Docker Hub access credential exposure in Replicated-based installation support bundles

Affected product(s)

  • Replicated-based Gradle Enterprise installations - all versions



Published at



Support bundles are a mechanism used by Gradle Enterprise support to obtain log files and other operational telemetry from a Gradle Enterprise installation. They must be generated by an installation administrator with access to the installation host environment, or via the application administration user interface. The bundle files are typically then shared with Gradle Enterprise support and discarded.

Gradle's documentation previously recommended configuring Replicated with Docker Hub Credentials written in plaintext in the file /etc/replicated.conf on the host of the Gradle Enterprise installation. The contents of this file are included in support bundles, causing the credentials to be exposed when configured this way.

Gradle Enterprise installations not using Replicated are unaffected.
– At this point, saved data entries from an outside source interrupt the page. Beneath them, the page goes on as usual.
(* ===== verification/StateApi.v ===== *)
(** The broker's state server and its client ([cmd/discordbroker/src/http_api.rs],
    [components/dbrokerapi/src/state_client.rs]): the scheduler and the vm workers ask the broker
    over HTTP for what its cache of Discord's state holds of a guild.

    The server is a function of the cache and the path of a request, the client a function of the
    answer; [serve] composes them. [twilight_cache_inmemory] is the record [Cache] of the maps the
    server reads, the JSON of the bodies is the interface [StateJson]. *)
From stdpp Require Import base gmap list strings.
From S2P Require Import Prelude Numbers Models Commands Payloads Entities.

Section state_api.
Context `{!ImageHashes, !TwilightText}.

(** [InMemoryCache]: a guild's channels and roles are sets of identifiers, listed in some order. *)
Record Cache := mkCache {
  cache_guilds : gmap Z CachedGuild;
  cache_channels : gmap Z TwChannelData;
  cache_guild_channels : gmap Z (list Z);
  cache_roles : gmap Z (Z * TwRole);
  cache_guild_roles : gmap Z (list Z);
}.

Inductive ConnectedGuildsResponse := NotReady | Ready (guilds : list Z).

(** The bytes of a text and of the JSON of the bodies, and what the client reads of them. *)
Class StateJson := {
  Bytes : Type;
  text : string → Bytes;
  write_guild : option CachedGuild → Bytes;
  write_channel : option TwChannelData → Bytes;
  write_channels : option (list TwChannelData) → Bytes;
  write_role : option TwRole → Bytes;
  write_roles : option (list TwRole) → Bytes;
  write_connected : ConnectedGuildsResponse → Bytes;
  read_guild : Bytes → option BrokerGuild;
  read_channel : Bytes → option TwChannelData;
  read_channels : Bytes → option (list TwChannelData);
  read_role : Bytes → option TwRole;
  read_roles : Bytes → option (list TwRole);
  read_connected : Bytes → option ConnectedGuildsResponse;
}.

(** What was written reads back; a cached guild reads as the broker's guild. *)
Class StateJsonLaws (J : StateJson) : Prop := {
  guild_json : ∀ g, read_guild (write_guild (Some g)) = Some (broker_of_cached g);
  channel_json : ∀ c, read_channel (write_channel (Some c)) = Some c;
  channels_json : ∀ l, read_channels (write_channels (Some l)) = Some l;
  role_json : ∀ r, read_role (write_role (Some r)) = Some r;
  roles_json : ∀ l, read_roles (write_roles (Some l)) = Some l;
  connected_json : ∀ r, read_connected (write_connected r) = Some r;
}.

Context {J : StateJson}.

(** * http_api.rs *)

Record HttpAnswer := mkAnswer { status : Z; body : Bytes }.

(** [Result<(StatusCode, Json<..>), String>] as axum answers it: a bare text has status 200. *)
Definition answer_of (r : result string (Z * Bytes)) : HttpAnswer :=
  match r with
  | Ok (st, b) => mkAnswer st b
  | Err msg => mkAnswer 200 (text msg)
  end.

Definition checked (name : string) (n : Z) : result string Z :=
  match new_checked n with
  | Some id => Ok id
  | None => Err ("bad " +:+ name)
  end.

Definition handle_get_guild (c : Cache) (guild_id_u : Z) : result string (Z * Bytes) :=
  match checked "guild_id" guild_id_u with
  | Err e => Err e
  | Ok guild_id =>
      match cache_guilds c !! guild_id with
      | Some g => Ok (200, write_guild (Some g))
      | None => Ok (404, write_guild None)
      end
  end.

Definition handle_get_channel (c : Cache) (guild_id_u channel_id_u : Z) : result string (Z * Bytes) :=
  match checked "guild_id" guild_id_u with
  | Err e => Err e
  | Ok guild_id =>
      match checked "channel_id" channel_id_u with
      | Err e => Err e
      | Ok channel_id =>
          match cache_channels c !! channel_id with
          | Some ch =>
              if bool_decide (tc_guild_id ch = Some guild_id) then Ok (200, write_channel (Some ch)) else Ok (404, write_channel None)
          | None => Ok (404, write_channel None)
          end
      end
  end.

Definition handle_get_channels (c : Cache) (guild_id_u : Z) : result string (Z * Bytes) :=
  match checked "guild_id" guild_id_u with
  | Err e => Err e
  | Ok guild_id =>
      match cache_guild_channels c !! guild_id with
      | Some ids => Ok (200, write_channels (Some (omap (λ v, cache_channels c !! v) ids)))
      | None => Ok (404, write_channels None)
      end
  end.

Definition handle_get_role (c : Cache) (guild_id_u role_id_u : Z) : result string (Z * Bytes) :=
  match checked "guild_id" guild_id_u with
  | Err e => Err e
  | Ok guild_id =>
      match checked "role_id" role_id_u with
      | Err e => Err e
      | Ok role_id =>
          match cache_roles c !! role_id with
          | Some (g, r) => if g =? guild_id then Ok (200, write_role (Some r)) else Ok (404, write_role None)
          | None => Ok (404, write_role None)
          end
      end
  end.

Definition handle_get_roles (c : Cache) (guild_id_u : Z) : result string (Z * Bytes) :=
  match checked "guild_id" guild_id_u with
  | Err e => Err e
  | Ok guild_id =>
      match cache_guild_roles c !! guild_id with
      | Some ids => Ok (200, write_roles (Some (omap (λ v, snd <$> cache_roles c !! v) ids)))
      | None => Ok (404, write_roles None)
      end
  end.

Definition handle_get_connected_guilds (c : Cache) (ready : bool) : HttpAnswer :=
  if ready then mkAnswer 200 (write_connected (Ready ((λ kv : Z * CachedGuild, gd_id kv.2) <$> map_to_list (cache_guilds c))))
  else mkAnswer 200 (write_connected NotReady).

(** The routes of [run_http_server] by the segments of the path; a segment that is no number is
    refused by the extractor, a path without a route is not found. *)
Definition seg (s : string) (k : Z → HttpAnswer) : HttpAnswer :=
  match parse_u64 s with
  | Some n => k n
  | None => mkAnswer 400 (text "")
  end.

Definition run_http_server (c : Cache) (ready : bool) (path : list string) : HttpAnswer :=
  match path with
  | ["guilds"; g; "roles"] => seg g (λ g, answer_of (handle_get_roles c g))
  | ["guilds"; g; "roles"; r] => seg g (λ g, seg r (λ r, answer_of (handle_get_role c g r)))
  | ["guilds"; g; "channels"] => seg g (λ g, answer_of (handle_get_channels c g))
  | ["guilds"; g; "channels"; ch] => seg g (λ g, seg ch (λ ch, answer_of (handle_get_channel c g ch)))
  | ["guilds"; g] => seg g (λ g, answer_of (handle_get_guild c g))
  | ["connected_guilds"] => handle_get_connected_guilds c ready
  | _ => mkAnswer 404 (text "")
  end.

(** * state_client.rs *)

Inductive ApiError := HTtpError | DesError.

(** [Client::get]: [None] is a request that failed. A body that does not decode is an error of
    [reqwest], too; [DesError] is never made. *)
Definition client_get {T} (read : Bytes → option T) (resp : option HttpAnswer) : result ApiError (option T) :=
  match resp with
  | None => Err HTtpError
  | Some resp =>
      if status resp =? 404 then Ok None
      else match read (body resp) with
           | Some t => Ok (Some t)
           | None => Err HTtpError
           end
  end.

(** The server reached over the network: [send] gives its answer to a path, if any. *)
Section client.
Context (send : list string → option HttpAnswer).

Definition get_guild (guild_id : Z) : result ApiError (option BrokerGuild) :=
  client_get read_guild (send ["guilds"; u64_text guild_id]).
Definition get_channel (guild_id channel_id : Z) : result ApiError (option TwChannelData) :=
  client_get read_channel (send ["guilds"; u64_text guild_id; "channels"; u64_text channel_id]).
Definition get_channels (guild_id : Z) : result ApiError (list TwChannelData) :=
  match client_get read_channels (send ["guilds"; u64_text guild_id; "channels"]) with
  | Ok v => Ok (default [] v)
  | Err e => Err e
  end.
Definition get_role (guild_id role_id : Z) : result ApiError (option TwRole) :=
  client_get read_role (send ["guilds"; u64_text guild_id; "roles"; u64_text role_id]).
Definition get_roles (guild_id : Z) : result ApiError (list TwRole) :=
  match client_get read_roles (send ["guilds"; u64_text guild_id; "roles"]) with
  | Ok v => Ok (default [] v)
  | Err e => Err e
  end.
Definition get_connected_guilds : outcome (result ApiError ConnectedGuildsResponse) :=
  match client_get read_connected (send ["connected_guilds"]) with
  | Ok inner => do! v := unwrap inner in Ret (Ok v)
  | Err e => Ret (Err e)
  end.
End client.

(** * The server and the client together *)

Context {JL : StateJsonLaws J}.

Lemma checked_id name n : is_id n → checked name n = Ok n.
Proof. intros [Hpos Hmax]. unfold checked, new_checked. by destruct (Z.eqb_spec n 0); [lia|]. Qed.

Lemma seg_text n k : 0 ≤ n ≤ u64_max → seg (u64_text n) k = k n.
Proof. intros Hn. unfold seg. by rewrite parse_u64_text. Qed.

Lemma is_id_range n : is_id n → 0 ≤ n ≤ u64_max.
Proof. unfold is_id. lia. Qed.

Ltac served := rewrite ?seg_text by (by apply is_id_range); simpl; unfold answer_of.

Section served.
Context (c : Cache) (ready : bool).
Let send (path : list string) : option HttpAnswer := Some (run_http_server c ready path).

Lemma served_guild g : is_id g → get_guild send g = Ok (broker_of_cached <$> cache_guilds c !! g).
Proof.
  intros Hg. unfold get_guild, send. simpl. served. unfold handle_get_guild. rewrite checked_id by done.
  destruct (cache_guilds c !! g); [|done]. simpl; by rewrite guild_json.
Qed.

Lemma served_channel g ch : is_id g → is_id ch →
  get_channel send g ch = Ok (x ← cache_channels c !! ch; if decide (tc_guild_id x = Some g) then Some x else None).
Proof.
  intros Hg Hch. unfold get_channel, send. simpl. served. unfold handle_get_channel. rewrite !checked_id by done.
  destruct (cache_channels c !! ch) as [x|]; [|done]. simpl. case_bool_decide; case_decide; try done.
  simpl; by rewrite channel_json.
Qed.

Lemma served_channels g : is_id g →
  get_channels send g = Ok (omap (λ v, cache_channels c !! v) (default [] (cache_guild_channels c !! g))).
Proof.
  intros Hg. unfold get_channels, send. simpl. served. unfold handle_get_channels. rewrite checked_id by done.
  destruct (cache_guild_channels c !! g) as [ids|]; [|done]. simpl; by rewrite channels_json.
Qed.

Lemma served_role g r : is_id g → is_id r →
  get_role send g r = Ok (x ← cache_roles c !! r; if decide (x.1 = g) then Some x.2 else None).
Proof.
  intros Hg Hr. unfold get_role, send. simpl. served. unfold handle_get_role. rewrite !checked_id by done.
  destruct (cache_roles c !! r) as [[g' x]|]; [|done]. simpl. destruct (Z.eqb_spec g' g); case_decide; try done.
  simpl; by rewrite role_json.
Qed.

Lemma served_roles g : is_id g →
  get_roles send g = Ok (omap (λ v, snd <$> cache_roles c !! v) (default [] (cache_guild_roles c !! g))).
Proof.
  intros Hg. unfold get_roles, send. simpl. served. unfold handle_get_roles. rewrite checked_id by done.
  destruct (cache_guild_roles c !! g) as [ids|]; [|done]. simpl; by rewrite roles_json.
Qed.

Lemma served_connected :
  get_connected_guilds send = Ret (Ok (if ready then Ready ((λ kv, gd_id kv.2) <$> map_to_list (cache_guilds c)) else NotReady)).
Proof.
  unfold get_connected_guilds, send. simpl. unfold handle_get_connected_guilds.
  destruct ready; simpl; by rewrite connected_json.
Qed.

(** * Properties *)

(** C22: Through the client and the server, what one asks of a guild is what the broker's cache holds of
    that guild: a channel or role of another guild is not found, what the cache does not have is
    absent or empty and not an error, and the query for the connected guilds, whose client unwraps
    an option, does not panic. *)
Theorem state_client_sees_cache g : is_id g →
  get_guild send g = Ok (broker_of_cached <$> cache_guilds c !! g) ∧
  (∀ ch, is_id ch → get_channel send g ch = Ok (x ← cache_channels c !! ch; if decide (tc_guild_id x = Some g) then Some x else None)) ∧
  (∀ r, is_id r → get_role send g r = Ok (x ← cache_roles c !! r; if decide (x.1 = g) then Some x.2 else None)) ∧
  get_channels send g = Ok (omap (λ v, cache_channels c !! v) (default [] (cache_guild_channels c !! g))) ∧
  get_roles send g = Ok (omap (λ v, snd <$> cache_roles c !! v) (default [] (cache_guild_roles c !! g))) ∧
  get_connected_guilds send = Ret (Ok (if ready then Ready ((λ kv, gd_id kv.2) <$> map_to_list (cache_guilds c)) else NotReady)).
Proof.
  intros Hg. split_and!; [by apply served_guild|intros; by apply served_channel|intros; by apply served_role|by apply served_channels|
    by apply served_roles|apply served_connected].
Qed.
End served.

(** An identifier that is zero is refused with a text of status 200, which a client takes for an
    answer. *)
Lemma bad_id_has_status_200 c ready : run_http_server c ready ["guilds"; "0"] = mkAnswer 200 (text "bad guild_id").
Proof. reflexivity. Qed.
End state_api.

(** ** Example *)

#[local] Existing Instances ex_hashes ex_text.

Inductive ExBody :=
| XText (s : string)
| XGuild (g : option CachedGuild)
| XChannel (c : option TwChannelData)
| XChannels (l : option (list TwChannelData))
| XRole (r : option TwRole)
| XRoles (l : option (list TwRole))
| XConnected (r : ConnectedGuildsResponse).

Definition ex_json : StateJson := {|
  Bytes := ExBody;
  text := XText;
  write_guild := XGuild;
  write_channel := XChannel;
  write_channels := XChannels;
  write_role := XRole;
  write_roles := XRoles;
  write_connected := XConnected;
  read_guild b := match b with XGuild (Some g) => Some (broker_of_cached g) | _ => None end;
  read_channel b := match b with XChannel c => c | _ => None end;
  read_channels b := match b with XChannels l => l | _ => None end;
  read_role b := match b with XRole r => r | _ => None end;
  read_roles b := match b with XRoles l => l | _ => None end;
  read_connected b := match b with XConnected r => Some r | _ => None end;
|}.
Lemma ex_json_laws : StateJsonLaws ex_json.
Proof. by split. Qed.

Definition ex_channel (guild_id : Z) : TwChannelData :=
  mkTwChannelData None None (Some guild_id) 8 None TwGuildText None None None None (Some "general") None None None None None None None None
    None None None.
Definition ex_cache : Cache := mkCache ∅ {[8 := ex_channel 7]} {[7 := [8]]} ∅ ∅.

(** The channel of guild 7 is found there and not in guild 9. *)
Lemma state_client_sees_cache_witness :
  let send path := Some (run_http_server (J := ex_json) ex_cache true path) in
  get_channel send 7 8 = Ok (Some (ex_channel 7)) ∧ get_channel send 9 8 = Ok None ∧ get_channels send 7 = Ok [ex_channel 7].
Proof.
  pose proof (state_client_sees_cache (JL := ex_json_laws) ex_cache true 7 ltac:(by vm_compute)) as (_ & Hc & _ & Hcs & _).
  pose proof (state_client_sees_cache (JL := ex_json_laws) ex_cache true 9 ltac:(by vm_compute)) as (_ & Hc' & _).
  split; [|split]; [exact (Hc 8 ltac:(by vm_compute))|exact (Hc' 8 ltac:(by vm_compute))|exact Hcs].
Defined.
  1. Remove the DockerHubUsername and DockerHubPassword entries from /etc/replicated.conf.
  2. Reconfigure the credentials using the Replicated CLI:
$ replicatedctl params set DockerHubUsername --value your-username
$ replicatedctl params set DockerHubPassword --value your-password
  1. Restart the Replicated admin console, following the instructions for your operating system specified here.

Consider revoking the previous, potentially exposed, credentials and generating and configuring new credentials.